(ABOUT THIS TASK):
Of the entries below, return only those lines from the line with "by rewrite H1', H2', H3', H4', !length_map;" to the line with "(write_messages writers rs", exactly, both included.

(DATA IN THIS EXERCISE):
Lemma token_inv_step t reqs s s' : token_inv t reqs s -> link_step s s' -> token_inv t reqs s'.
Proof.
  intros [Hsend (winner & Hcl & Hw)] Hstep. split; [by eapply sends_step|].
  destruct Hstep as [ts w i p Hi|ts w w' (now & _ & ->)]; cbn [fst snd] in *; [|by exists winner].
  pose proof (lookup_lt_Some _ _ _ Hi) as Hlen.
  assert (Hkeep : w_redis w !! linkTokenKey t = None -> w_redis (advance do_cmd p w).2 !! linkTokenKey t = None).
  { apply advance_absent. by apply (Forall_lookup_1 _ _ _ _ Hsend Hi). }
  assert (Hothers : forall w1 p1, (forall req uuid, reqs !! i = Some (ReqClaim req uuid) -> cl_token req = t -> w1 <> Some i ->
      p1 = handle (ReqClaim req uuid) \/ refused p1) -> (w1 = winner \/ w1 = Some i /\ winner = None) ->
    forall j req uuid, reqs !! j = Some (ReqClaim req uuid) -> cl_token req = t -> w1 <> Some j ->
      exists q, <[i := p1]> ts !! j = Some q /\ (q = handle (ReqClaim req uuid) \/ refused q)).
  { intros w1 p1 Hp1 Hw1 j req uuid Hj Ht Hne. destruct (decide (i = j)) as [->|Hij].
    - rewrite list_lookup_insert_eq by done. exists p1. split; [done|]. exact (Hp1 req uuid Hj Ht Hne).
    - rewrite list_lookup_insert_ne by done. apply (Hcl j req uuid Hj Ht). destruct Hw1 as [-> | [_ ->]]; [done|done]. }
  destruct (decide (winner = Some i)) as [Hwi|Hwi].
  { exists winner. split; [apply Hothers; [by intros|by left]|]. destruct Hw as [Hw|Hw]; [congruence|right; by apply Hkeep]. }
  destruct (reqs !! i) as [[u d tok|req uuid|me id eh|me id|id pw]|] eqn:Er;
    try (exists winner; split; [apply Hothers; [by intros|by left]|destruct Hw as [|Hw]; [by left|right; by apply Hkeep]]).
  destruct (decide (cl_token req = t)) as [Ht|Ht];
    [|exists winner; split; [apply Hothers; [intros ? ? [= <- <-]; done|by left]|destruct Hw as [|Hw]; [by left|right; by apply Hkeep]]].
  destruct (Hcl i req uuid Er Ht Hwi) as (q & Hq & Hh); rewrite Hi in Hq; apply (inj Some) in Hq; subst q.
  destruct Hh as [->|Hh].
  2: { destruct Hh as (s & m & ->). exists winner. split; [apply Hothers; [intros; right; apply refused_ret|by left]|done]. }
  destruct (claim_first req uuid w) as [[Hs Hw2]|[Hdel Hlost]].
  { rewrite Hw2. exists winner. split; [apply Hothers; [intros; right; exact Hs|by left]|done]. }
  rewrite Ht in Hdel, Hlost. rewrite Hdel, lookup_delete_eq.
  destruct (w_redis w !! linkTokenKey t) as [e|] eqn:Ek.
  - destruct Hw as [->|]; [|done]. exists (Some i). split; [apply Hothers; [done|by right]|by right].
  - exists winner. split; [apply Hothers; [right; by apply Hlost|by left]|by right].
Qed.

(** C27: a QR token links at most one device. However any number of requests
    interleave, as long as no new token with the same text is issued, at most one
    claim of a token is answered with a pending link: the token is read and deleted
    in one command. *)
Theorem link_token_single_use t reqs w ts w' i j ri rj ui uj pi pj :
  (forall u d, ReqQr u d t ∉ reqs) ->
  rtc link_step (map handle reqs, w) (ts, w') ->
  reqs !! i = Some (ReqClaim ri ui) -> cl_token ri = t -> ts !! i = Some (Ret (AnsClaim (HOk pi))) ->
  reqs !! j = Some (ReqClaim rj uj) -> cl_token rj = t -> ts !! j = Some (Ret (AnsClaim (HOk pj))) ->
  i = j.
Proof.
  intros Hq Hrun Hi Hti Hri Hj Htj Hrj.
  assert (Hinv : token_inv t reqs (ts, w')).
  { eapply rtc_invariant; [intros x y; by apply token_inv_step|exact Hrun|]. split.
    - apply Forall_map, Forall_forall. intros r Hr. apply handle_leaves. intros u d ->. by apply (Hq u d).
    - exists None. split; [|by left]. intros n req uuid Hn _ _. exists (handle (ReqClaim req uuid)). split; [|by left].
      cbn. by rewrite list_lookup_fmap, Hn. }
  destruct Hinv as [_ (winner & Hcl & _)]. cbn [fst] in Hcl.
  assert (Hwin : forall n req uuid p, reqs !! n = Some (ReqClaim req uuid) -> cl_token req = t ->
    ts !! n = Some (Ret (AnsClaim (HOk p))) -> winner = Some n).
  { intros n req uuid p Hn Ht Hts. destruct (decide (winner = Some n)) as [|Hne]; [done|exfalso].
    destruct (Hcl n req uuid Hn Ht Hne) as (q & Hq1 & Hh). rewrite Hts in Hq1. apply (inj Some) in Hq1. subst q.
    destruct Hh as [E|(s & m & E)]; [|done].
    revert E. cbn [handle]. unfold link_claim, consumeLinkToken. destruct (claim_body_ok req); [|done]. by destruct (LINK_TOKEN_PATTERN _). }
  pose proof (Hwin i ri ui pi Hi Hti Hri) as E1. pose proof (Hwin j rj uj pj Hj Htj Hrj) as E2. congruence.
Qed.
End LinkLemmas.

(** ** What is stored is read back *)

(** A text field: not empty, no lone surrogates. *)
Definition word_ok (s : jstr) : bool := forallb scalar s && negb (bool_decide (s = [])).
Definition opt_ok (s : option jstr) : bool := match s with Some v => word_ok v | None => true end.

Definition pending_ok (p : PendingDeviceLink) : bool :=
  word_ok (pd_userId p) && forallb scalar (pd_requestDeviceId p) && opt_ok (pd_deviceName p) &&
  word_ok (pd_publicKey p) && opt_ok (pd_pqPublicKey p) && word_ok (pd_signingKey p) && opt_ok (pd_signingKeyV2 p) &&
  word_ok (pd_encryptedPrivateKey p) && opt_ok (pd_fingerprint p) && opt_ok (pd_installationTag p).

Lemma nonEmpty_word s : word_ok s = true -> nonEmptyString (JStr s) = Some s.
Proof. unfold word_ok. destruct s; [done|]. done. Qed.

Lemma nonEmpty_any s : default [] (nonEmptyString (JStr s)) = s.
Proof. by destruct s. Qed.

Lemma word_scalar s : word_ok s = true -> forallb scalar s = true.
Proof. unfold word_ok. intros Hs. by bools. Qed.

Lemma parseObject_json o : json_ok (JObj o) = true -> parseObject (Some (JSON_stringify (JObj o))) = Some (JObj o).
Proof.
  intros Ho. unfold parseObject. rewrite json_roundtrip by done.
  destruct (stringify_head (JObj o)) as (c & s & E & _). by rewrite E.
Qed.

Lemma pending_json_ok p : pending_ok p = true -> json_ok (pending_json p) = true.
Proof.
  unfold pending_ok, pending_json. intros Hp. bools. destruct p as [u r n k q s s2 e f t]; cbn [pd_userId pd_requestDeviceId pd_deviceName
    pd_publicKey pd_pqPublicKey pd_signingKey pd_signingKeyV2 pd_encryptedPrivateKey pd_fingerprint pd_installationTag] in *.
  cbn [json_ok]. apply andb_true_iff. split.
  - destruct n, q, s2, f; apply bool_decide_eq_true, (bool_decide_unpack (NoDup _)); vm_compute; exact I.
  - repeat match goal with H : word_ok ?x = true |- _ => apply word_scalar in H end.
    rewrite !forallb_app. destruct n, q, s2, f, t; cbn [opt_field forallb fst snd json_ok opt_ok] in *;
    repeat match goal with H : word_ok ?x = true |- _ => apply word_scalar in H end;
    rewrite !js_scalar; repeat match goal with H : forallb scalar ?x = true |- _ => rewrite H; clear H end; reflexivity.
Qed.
---
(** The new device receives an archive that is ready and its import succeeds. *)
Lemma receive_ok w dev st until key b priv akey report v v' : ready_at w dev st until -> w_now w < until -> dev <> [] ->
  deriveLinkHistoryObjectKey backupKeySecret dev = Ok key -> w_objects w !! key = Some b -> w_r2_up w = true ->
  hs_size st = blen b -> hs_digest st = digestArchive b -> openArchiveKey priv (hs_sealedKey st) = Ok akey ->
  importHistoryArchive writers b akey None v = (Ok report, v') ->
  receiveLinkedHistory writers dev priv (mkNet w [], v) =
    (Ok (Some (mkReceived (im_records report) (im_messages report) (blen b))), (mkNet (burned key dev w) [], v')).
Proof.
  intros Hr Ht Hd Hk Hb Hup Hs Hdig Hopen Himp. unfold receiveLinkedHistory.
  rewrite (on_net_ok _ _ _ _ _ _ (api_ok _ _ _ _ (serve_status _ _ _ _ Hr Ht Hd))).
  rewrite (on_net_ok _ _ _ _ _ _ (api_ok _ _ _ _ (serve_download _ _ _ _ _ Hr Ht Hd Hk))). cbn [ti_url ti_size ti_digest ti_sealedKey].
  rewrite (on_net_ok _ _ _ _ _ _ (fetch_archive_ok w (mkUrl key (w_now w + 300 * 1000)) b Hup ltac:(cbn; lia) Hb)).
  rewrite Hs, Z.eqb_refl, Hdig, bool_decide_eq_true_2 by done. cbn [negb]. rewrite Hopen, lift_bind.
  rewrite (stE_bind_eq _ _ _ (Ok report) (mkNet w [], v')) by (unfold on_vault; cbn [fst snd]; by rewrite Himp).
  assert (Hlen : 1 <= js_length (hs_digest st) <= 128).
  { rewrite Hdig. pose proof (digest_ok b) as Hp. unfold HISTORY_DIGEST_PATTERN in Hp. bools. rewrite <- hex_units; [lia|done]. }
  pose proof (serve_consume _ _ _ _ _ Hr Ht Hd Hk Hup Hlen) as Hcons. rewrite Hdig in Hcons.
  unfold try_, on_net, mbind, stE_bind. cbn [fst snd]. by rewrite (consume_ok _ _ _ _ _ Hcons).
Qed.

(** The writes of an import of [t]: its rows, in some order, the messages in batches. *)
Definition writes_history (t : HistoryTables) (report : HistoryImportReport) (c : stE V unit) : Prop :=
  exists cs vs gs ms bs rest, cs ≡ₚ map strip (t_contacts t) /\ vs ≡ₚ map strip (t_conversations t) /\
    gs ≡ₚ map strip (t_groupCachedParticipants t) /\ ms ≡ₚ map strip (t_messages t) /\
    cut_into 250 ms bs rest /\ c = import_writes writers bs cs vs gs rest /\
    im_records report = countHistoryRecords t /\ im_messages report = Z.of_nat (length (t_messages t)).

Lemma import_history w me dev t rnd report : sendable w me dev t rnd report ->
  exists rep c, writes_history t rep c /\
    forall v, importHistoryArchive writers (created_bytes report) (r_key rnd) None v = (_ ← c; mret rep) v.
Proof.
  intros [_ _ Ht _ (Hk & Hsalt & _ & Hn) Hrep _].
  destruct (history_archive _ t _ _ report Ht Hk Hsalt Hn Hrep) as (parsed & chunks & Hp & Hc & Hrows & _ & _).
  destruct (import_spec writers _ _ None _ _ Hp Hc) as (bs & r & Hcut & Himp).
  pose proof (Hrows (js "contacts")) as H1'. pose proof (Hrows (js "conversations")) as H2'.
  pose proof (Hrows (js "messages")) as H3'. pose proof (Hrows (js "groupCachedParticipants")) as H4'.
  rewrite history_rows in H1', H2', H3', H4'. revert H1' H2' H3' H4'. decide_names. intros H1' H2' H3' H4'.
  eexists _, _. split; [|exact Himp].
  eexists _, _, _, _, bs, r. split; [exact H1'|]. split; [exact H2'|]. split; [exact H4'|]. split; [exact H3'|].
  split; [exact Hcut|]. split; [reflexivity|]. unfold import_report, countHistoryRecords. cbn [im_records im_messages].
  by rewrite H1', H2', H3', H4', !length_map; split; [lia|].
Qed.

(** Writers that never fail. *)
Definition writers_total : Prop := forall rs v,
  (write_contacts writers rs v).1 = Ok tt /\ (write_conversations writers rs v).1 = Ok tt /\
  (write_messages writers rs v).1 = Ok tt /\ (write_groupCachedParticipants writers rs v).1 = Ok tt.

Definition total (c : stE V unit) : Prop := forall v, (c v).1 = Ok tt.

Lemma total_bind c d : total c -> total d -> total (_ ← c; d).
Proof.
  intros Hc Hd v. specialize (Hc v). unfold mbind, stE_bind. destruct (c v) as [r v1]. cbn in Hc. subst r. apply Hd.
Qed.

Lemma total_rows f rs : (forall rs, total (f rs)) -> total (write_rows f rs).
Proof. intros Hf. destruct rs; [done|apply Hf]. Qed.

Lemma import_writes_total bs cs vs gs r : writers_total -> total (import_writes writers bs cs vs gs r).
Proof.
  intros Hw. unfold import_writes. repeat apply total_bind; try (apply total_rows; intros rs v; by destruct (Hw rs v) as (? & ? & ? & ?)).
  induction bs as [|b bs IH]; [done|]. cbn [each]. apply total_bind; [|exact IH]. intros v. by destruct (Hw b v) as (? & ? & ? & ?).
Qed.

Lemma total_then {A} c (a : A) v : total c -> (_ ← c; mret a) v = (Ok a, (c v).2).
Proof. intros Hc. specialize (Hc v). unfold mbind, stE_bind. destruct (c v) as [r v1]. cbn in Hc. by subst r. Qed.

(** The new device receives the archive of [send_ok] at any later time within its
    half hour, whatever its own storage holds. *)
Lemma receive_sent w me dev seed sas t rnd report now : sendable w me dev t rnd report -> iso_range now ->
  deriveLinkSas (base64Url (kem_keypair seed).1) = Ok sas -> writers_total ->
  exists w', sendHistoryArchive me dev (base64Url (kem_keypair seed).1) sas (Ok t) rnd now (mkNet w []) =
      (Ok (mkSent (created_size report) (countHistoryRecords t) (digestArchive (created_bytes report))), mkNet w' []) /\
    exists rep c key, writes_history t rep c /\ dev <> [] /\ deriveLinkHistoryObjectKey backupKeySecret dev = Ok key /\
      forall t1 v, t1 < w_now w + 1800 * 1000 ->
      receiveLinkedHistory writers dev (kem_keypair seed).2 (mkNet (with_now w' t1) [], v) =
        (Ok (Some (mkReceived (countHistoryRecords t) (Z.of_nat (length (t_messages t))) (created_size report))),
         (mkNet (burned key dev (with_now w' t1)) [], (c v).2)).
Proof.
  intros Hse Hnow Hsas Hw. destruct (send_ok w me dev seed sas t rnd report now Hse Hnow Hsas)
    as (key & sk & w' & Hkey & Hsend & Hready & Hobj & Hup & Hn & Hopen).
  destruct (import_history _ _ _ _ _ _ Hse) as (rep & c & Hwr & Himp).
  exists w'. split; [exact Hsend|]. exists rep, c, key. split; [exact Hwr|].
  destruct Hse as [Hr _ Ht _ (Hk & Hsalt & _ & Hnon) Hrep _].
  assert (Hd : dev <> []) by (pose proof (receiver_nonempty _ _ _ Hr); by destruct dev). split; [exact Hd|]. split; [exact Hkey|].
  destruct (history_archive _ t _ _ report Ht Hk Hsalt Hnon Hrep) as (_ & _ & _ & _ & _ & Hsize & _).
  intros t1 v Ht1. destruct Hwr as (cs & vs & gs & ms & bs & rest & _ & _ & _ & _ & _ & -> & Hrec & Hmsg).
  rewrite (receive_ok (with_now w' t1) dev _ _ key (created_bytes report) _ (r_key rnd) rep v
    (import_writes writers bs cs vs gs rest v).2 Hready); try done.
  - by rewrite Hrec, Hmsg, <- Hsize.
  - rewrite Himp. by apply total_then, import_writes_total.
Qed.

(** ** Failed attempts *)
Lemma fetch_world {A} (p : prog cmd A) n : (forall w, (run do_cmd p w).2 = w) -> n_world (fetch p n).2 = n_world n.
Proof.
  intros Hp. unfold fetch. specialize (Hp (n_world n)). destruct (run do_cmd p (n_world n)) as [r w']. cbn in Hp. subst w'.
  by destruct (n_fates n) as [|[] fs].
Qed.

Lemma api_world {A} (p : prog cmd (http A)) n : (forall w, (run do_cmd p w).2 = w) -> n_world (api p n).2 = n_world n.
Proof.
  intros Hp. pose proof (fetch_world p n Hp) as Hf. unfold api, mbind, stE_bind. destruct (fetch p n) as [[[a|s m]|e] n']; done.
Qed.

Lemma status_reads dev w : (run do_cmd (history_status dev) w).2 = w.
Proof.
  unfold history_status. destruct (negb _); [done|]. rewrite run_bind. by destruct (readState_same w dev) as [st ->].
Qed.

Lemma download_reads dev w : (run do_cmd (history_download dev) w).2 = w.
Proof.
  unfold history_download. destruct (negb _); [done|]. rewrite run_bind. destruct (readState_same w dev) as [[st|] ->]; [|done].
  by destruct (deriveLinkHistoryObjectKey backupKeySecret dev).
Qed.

(RESULT OF THE EXERCISE):
  by rewrite H1', H2', H3', H4', !length_map; split; [lia|].
Qed.

(** Writers that never fail. *)
Definition writers_total : Prop := forall rs v,
  (write_contacts writers rs v).1 = Ok tt /\ (write_conversations writers rs v).1 = Ok tt /\
  (write_messages writers rs v).1 = Ok tt /\ (write_groupCachedParticipants writers rs v).1 = Ok tt.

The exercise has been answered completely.